> RECORDED DATA
(* ===== verification/EzCountry.v ===== *)
(** * Country codes and the channel plan

    Models the country tables of [os_dep/linux/ez_wifi_config.c], the
    [woal_is_*_country] lookups and [ez_set_country], which chooses the module
    parameter [rtw_channel_plan]. The messages the lookups print are left out. *)
From Stdlib Require Import ZArith Lia Bool String.
From stdpp Require Import base option list numbers.
From S2P Require Import Prelude.
Local Open Scope Z_scope.

(** A C string literal "AA\0BB\0CC": each code and its terminating NUL. *)
Definition ctable (codes : list string) : list Z :=
  List.flat_map (fun s => bytes_of s ++ [0]) codes.

(* src: os_dep/linux/ez_wifi_config.c:48-49 us_country_code_table *)
Definition us_country_code_table : list Z := ctable ([
  "US"; "CA"; "MX"; "TW"; "VI"; "DO"; "GT" ]%string).

(* src: os_dep/linux/ez_wifi_config.c:51-53 br_country_code_table *)
Definition br_country_code_table : list Z := ctable ([
  "BR"; "CO"; "BB"; "CR"; "EC"; "UY"; "BM"; "DM"; "GY"; "HT"; "TT"; "NI"; "HN"; "PA"; "VE"; "PY";
  "BS"; "FM"; "GD"; "JM"; "PW"; "SV"; "VU"; "CL"; "AR"; "IN"; "PK" ]%string).

(* src: os_dep/linux/ez_wifi_config.c:55-62 etsi_country_code_table *)
Definition etsi_country_code_table : list Z := ctable ([
  "AT"; "BE"; "BG"; "CY"; "CZ"; "DE"; "DK"; "EE"; "ES"; "FI"; "FR"; "GB"; "GR"; "HR"; "HU"; "IE";
  "IT"; "LU"; "MT"; "NL"; "PL"; "PT"; "RO"; "SE"; "SI"; "SK"; "TR"; "LV"; "LT"; "KW"; "KZ"; "LB";
  "AD"; "AM"; "AZ"; "BD"; "GE"; "HK"; "KG"; "LK"; "MD"; "MN"; "MP"; "MR"; "NA"; "PG"; "TD"; "TJ";
  "TM"; "UZ"; "ZW"; "IR"; "OM"; "SG"; "TH"; "VN"; "ZA"; "JO"; "BY"; "RU"; "IL"; "SA"; "IQ"; "AG";
  "AL"; "AO"; "BA"; "BJ"; "BZ"; "CH"; "CM"; "CV"; "FJ"; "GA"; "IS"; "KH"; "KI"; "KN"; "LA"; "LC";
  "LI"; "LY"; "MC"; "MK"; "ML"; "MO"; "MV"; "MZ"; "NO"; "NP"; "RS"; "SC"; "SM"; "SN"; "SZ"; "TG";
  "TN"; "TZ"; "UG"; "VA"; "VC"; "WS"; "YE"; "ZM"; "AU"; "MY"; "PH"; "ID"; "AE"; "KR"; "NZ"; "KE";
  "LS"; "EG"; "UA"; "MA"; "QA"; "EU" ]%string).

(* src: os_dep/linux/ez_wifi_config.c:64-67 eu_country_code_table *)
Definition eu_country_code_table : list Z := ctable ([
  "AT"; "BE"; "BG"; "CY"; "CZ"; "DE"; "DK"; "EE"; "ES"; "FI"; "FR"; "GB"; "GR"; "HR"; "HU"; "IE";
  "IT"; "LU"; "MT"; "NL"; "PL"; "PT"; "RO"; "SE"; "SI"; "SK"; "TR"; "LV"; "LT"; "EU"; "NO"; "AD";
  "CH"; "IS"; "MC"; "MK" ]%string).

(* src: os_dep/linux/ez_wifi_config.c:69-74 apec_country_code_table *)
Definition apec_country_code_table : list Z := ctable ([
  "KW"; "KZ"; "LB"; "AD"; "AM"; "AZ"; "BD"; "GE"; "HK"; "KG"; "LK"; "MD"; "MN"; "MP"; "MR"; "NA";
  "PG"; "TD"; "TJ"; "TM"; "UZ"; "ZW"; "IR"; "OM"; "SG"; "TH"; "VN"; "ZA"; "JO"; "BY"; "RU"; "IL";
  "SA"; "IQ"; "AG"; "AL"; "AO"; "BA"; "BJ"; "BZ"; "CH"; "CM"; "CV"; "FJ"; "GA"; "IS"; "KH"; "KI";
  "KN"; "LA"; "LC"; "LI"; "LY"; "MC"; "MK"; "ML"; "MO"; "MV"; "MZ"; "NO"; "NP"; "RS"; "SC"; "SM";
  "SN"; "SZ"; "TG"; "TN"; "TZ"; "UG"; "VA"; "VC"; "WS"; "YE"; "ZM"; "AU"; "MY"; "PH"; "ID"; "AE";
  "KR" ]%string).

(* src: os_dep/linux/ez_wifi_config.c:76-77 jp_country_code_table *)
Definition jp_country_code_table : list Z := ctable ([
  "JP" ]%string).

(* src: os_dep/linux/ez_wifi_config.c:79-82 other_country_code_table *)
Definition other_country_code_table : list Z := ctable ([
  "CN"; "AF"; "BF"; "BH"; "BI"; "BN"; "BO"; "BT"; "BW"; "CD"; "CF"; "CG"; "CI"; "CK"; "CU"; "DJ";
  "DZ"; "ER"; "ET"; "GH"; "GM"; "GN"; "GQ"; "GW"; "KM"; "KP"; "LR"; "MG"; "MH"; "MM"; "MU"; "NE";
  "NG"; "NR"; "NU"; "PS"; "RW"; "SB"; "SD"; "SL"; "SO"; "ST"; "SY"; "TO"; "TP"; "TV" ]%string).

(** The loop the seven [woal_is_*_country] functions share: the table in steps of
    three, [memcmp] of two bytes. The index is [int] and the bound [sizeof]. *)
Definition woal_turn (tbl cc : list Z) (i : Z) : res (Z + bool) :=
  if negb (i <? zlen tbl) then Ok (inr false)
  else
    entry <- rdn tbl i 2 ;;
    eq <- memcmp_l cc entry ;;
    if eq then Ok (inr true) else Ok (inl (i + 3)).

Definition woal_is_country (tbl cc : list Z) : res bool :=
  loop (woal_turn tbl cc) (S (List.length tbl)) 0.

(* src: os_dep/linux/ez_wifi_config.c:282-294 woal_is_us_country *)
Definition woal_is_us_country := woal_is_country us_country_code_table.
(* src: os_dep/linux/ez_wifi_config.c:296-308 woal_is_br_country *)
Definition woal_is_br_country := woal_is_country br_country_code_table.
(* src: os_dep/linux/ez_wifi_config.c:310-322 woal_is_etsi_country *)
Definition woal_is_etsi_country := woal_is_country etsi_country_code_table.
(* src: os_dep/linux/ez_wifi_config.c:324-336 woal_is_eu_country *)
Definition woal_is_eu_country := woal_is_country eu_country_code_table.
(* src: os_dep/linux/ez_wifi_config.c:338-350 woal_is_apec_country *)
Definition woal_is_apec_country := woal_is_country apec_country_code_table.
(* src: os_dep/linux/ez_wifi_config.c:352-364 woal_is_jp_country *)
Definition woal_is_jp_country := woal_is_country jp_country_code_table.
(* src: os_dep/linux/ez_wifi_config.c:366-378 woal_is_other_country *)
Definition woal_is_other_country := woal_is_country other_country_code_table.

(** The new value of [rtw_channel_plan]; [None] is the NULL pointer. *)
(* src: os_dep/linux/ez_wifi_config.c:380-404 ez_set_country *)
Definition ez_set_country (country_code : option (list Z)) (rtw_channel_plan : Z) : res Z :=
  match country_code with
  | None => Ok rtw_channel_plan
  | Some cc =>
      us <- woal_is_us_country cc ;;
      if us then Ok 0x43
      else
        eu <- woal_is_eu_country cc ;;
        if eu then Ok 0x42
        else
          jp <- woal_is_jp_country cc ;;
          if jp then Ok 0x37 else Ok 0x62
  end.

(** ** Lookup *)

(** The codes of a table, as pairs of bytes. *)
Fixpoint entries (tbl : list Z) : list (Z * Z) :=
  match tbl with
  | a :: b :: _ :: tbl' => (a, b) :: entries tbl'
  | _ => []
  end.

Definition in_table (a b : Z) (tbl : list Z) : bool :=
  List.existsb (fun e => (a =? fst e) && (b =? snd e)) (entries tbl).

(** Whole entries of three bytes. *)
Fixpoint whole (tbl : list Z) : bool :=
  match tbl with
  | [] => true
  | _ :: _ :: _ :: tbl' => whole tbl'
  | _ => false
  end.

Lemma woal_loop a b rest tbl : forall pre fuel,
  whole tbl = true -> (List.length tbl < fuel)%nat ->
  loop (woal_turn (pre ++ tbl) (a :: b :: rest)) fuel (zlen pre) = Ok (in_table a b tbl).
Proof.
  remember (List.length tbl) as n eqn:Hn. assert (Hle : (List.length tbl <= n)%nat) by lia.
  clear Hn. revert tbl Hle. induction n as [n IH] using lt_wf_ind.
  intros tbl Hle pre fuel Hw Hf. destruct fuel as [|fuel]; [lia|]. cbn [loop].
  destruct tbl as [|x [|y [|z t]]]; try done.
  - unfold woal_turn. rewrite app_nil_r, (proj2 (Z.ltb_ge _ _)) by lia. done.
  - unfold woal_turn at 1. rewrite (proj2 (Z.ltb_lt _ _)) by zlia. cbn [negb].
    replace (pre ++ x :: y :: z :: t) with (pre ++ [x; y] ++ (z :: t)) by done.
    change 2 with (zlen [x; y]) at 1. rewrite rdn_app. cbn [bind memcmp_l].
    unfold in_table. cbn [entries List.existsb fst snd].
    destruct (a =? x); cbn [andb orb].
    + destruct (b =? y); cbn [bind]; [done|].
      replace (zlen pre + 3) with (zlen (pre ++ [x; y; z])) by zlia.
      replace (pre ++ [x; y] ++ z :: t) with ((pre ++ [x; y; z]) ++ t) by (rewrite <- app_assoc; done).
      apply (IH (List.length t)); simpl in *; [lia | lia | done | lia].
    + cbn [bind]. replace (zlen pre + 3) with (zlen (pre ++ [x; y; z])) by zlia.
      replace (pre ++ [x; y] ++ z :: t) with ((pre ++ [x; y; z]) ++ t) by (rewrite <- app_assoc; done).
      apply (IH (List.length t)); simpl in *; [lia | lia | done | lia].
Qed.

Lemma woal_is_country_spec a b rest tbl :
  whole tbl = true -> woal_is_country tbl (a :: b :: rest) = Ok (in_table a b tbl).
Proof. intros H. apply (woal_loop a b rest tbl []); [done | lia]. Qed.

(** The plan a two-letter code selects. *)
Definition plan_of (a b : Z) : Z :=
  if in_table a b us_country_code_table then 0x43
  else if in_table a b eu_country_code_table then 0x42
  else if in_table a b jp_country_code_table then 0x37
  else 0x62.

Lemma ez_set_country_plan a b rest plan :
  ez_set_country (Some (a :: b :: rest)) plan = Ok (plan_of a b).
Proof.
  unfold ez_set_country, plan_of, woal_is_us_country, woal_is_eu_country, woal_is_jp_country.
  rewrite !woal_is_country_spec by (vm_compute; reflexivity). cbn [bind].
  destruct (in_table a b us_country_code_table); [done|].
  destruct (in_table a b eu_country_code_table); [done|].
  destruct (in_table a b jp_country_code_table); done.
Qed.

(** ** Properties *)

Definition disjoint (t1 t2 : list Z) : bool :=
  forallb (fun e => negb (in_table (fst e) (snd e) t2)) (entries t1).

(** Selecting a country reads only the first two bytes of the code, never leaves the
    tables, and gives plan 0x43, 0x42 or 0x37 to the codes of the US, EU and JP
    tables and 0x62 to every other; the three tables share no code, so the order of
    the tests does not matter; a NULL code changes nothing. *)
Theorem set_country_selects_plan a b rest plan :
  ez_set_country (Some (a :: b :: rest)) plan = Ok (plan_of a b) /\
  ez_set_country None plan = Ok plan /\
  (in_table a b us_country_code_table = true <-> plan_of a b = 0x43) /\
  (in_table a b eu_country_code_table = true <-> plan_of a b = 0x42) /\
  (in_table a b jp_country_code_table = true <-> plan_of a b = 0x37) /\
  (plan_of a b = 0x62 <->
     woal_is_us_country (a :: b :: rest) = Ok false /\
     woal_is_eu_country (a :: b :: rest) = Ok false /\
     woal_is_jp_country (a :: b :: rest) = Ok false).
Proof.
  assert (D : forall t1 t2, disjoint t1 t2 = true ->
    in_table a b t1 = true -> in_table a b t2 = true -> False).
  { intros t1 t2 Hd H1 H2. unfold disjoint in Hd. rewrite List.forallb_forall in Hd.
    unfold in_table in H1. apply List.existsb_exists in H1 as ([x y] & Hin & Heq).
    apply Hd in Hin. simpl in *. assert (x = a /\ y = b) as [-> ->] by lia.
    rewrite H2 in Hin. discriminate. }
  assert (Due := D us_country_code_table eu_country_code_table eq_refl).
  assert (Duj := D us_country_code_table jp_country_code_table eq_refl).
  assert (Dej := D eu_country_code_table jp_country_code_table eq_refl).
  rewrite ez_set_country_plan. unfold woal_is_us_country, woal_is_eu_country, woal_is_jp_country.
  rewrite !woal_is_country_spec by (vm_compute; reflexivity). unfold plan_of.
  destruct (in_table a b us_country_code_table), (in_table a b eu_country_code_table),
    (in_table a b jp_country_code_table); try (exfalso; auto; fail);
    repeat split; try done; intros; try congruence; intuition congruence.
Qed.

> EXERCISE PROMPT
Filter the entries down to the lines that hold "Fixpoint". Copy those lines.

> TASK ANSWER
Fixpoint entries (tbl : list Z) : list (Z * Z) :=
Fixpoint whole (tbl : list Z) : bool :=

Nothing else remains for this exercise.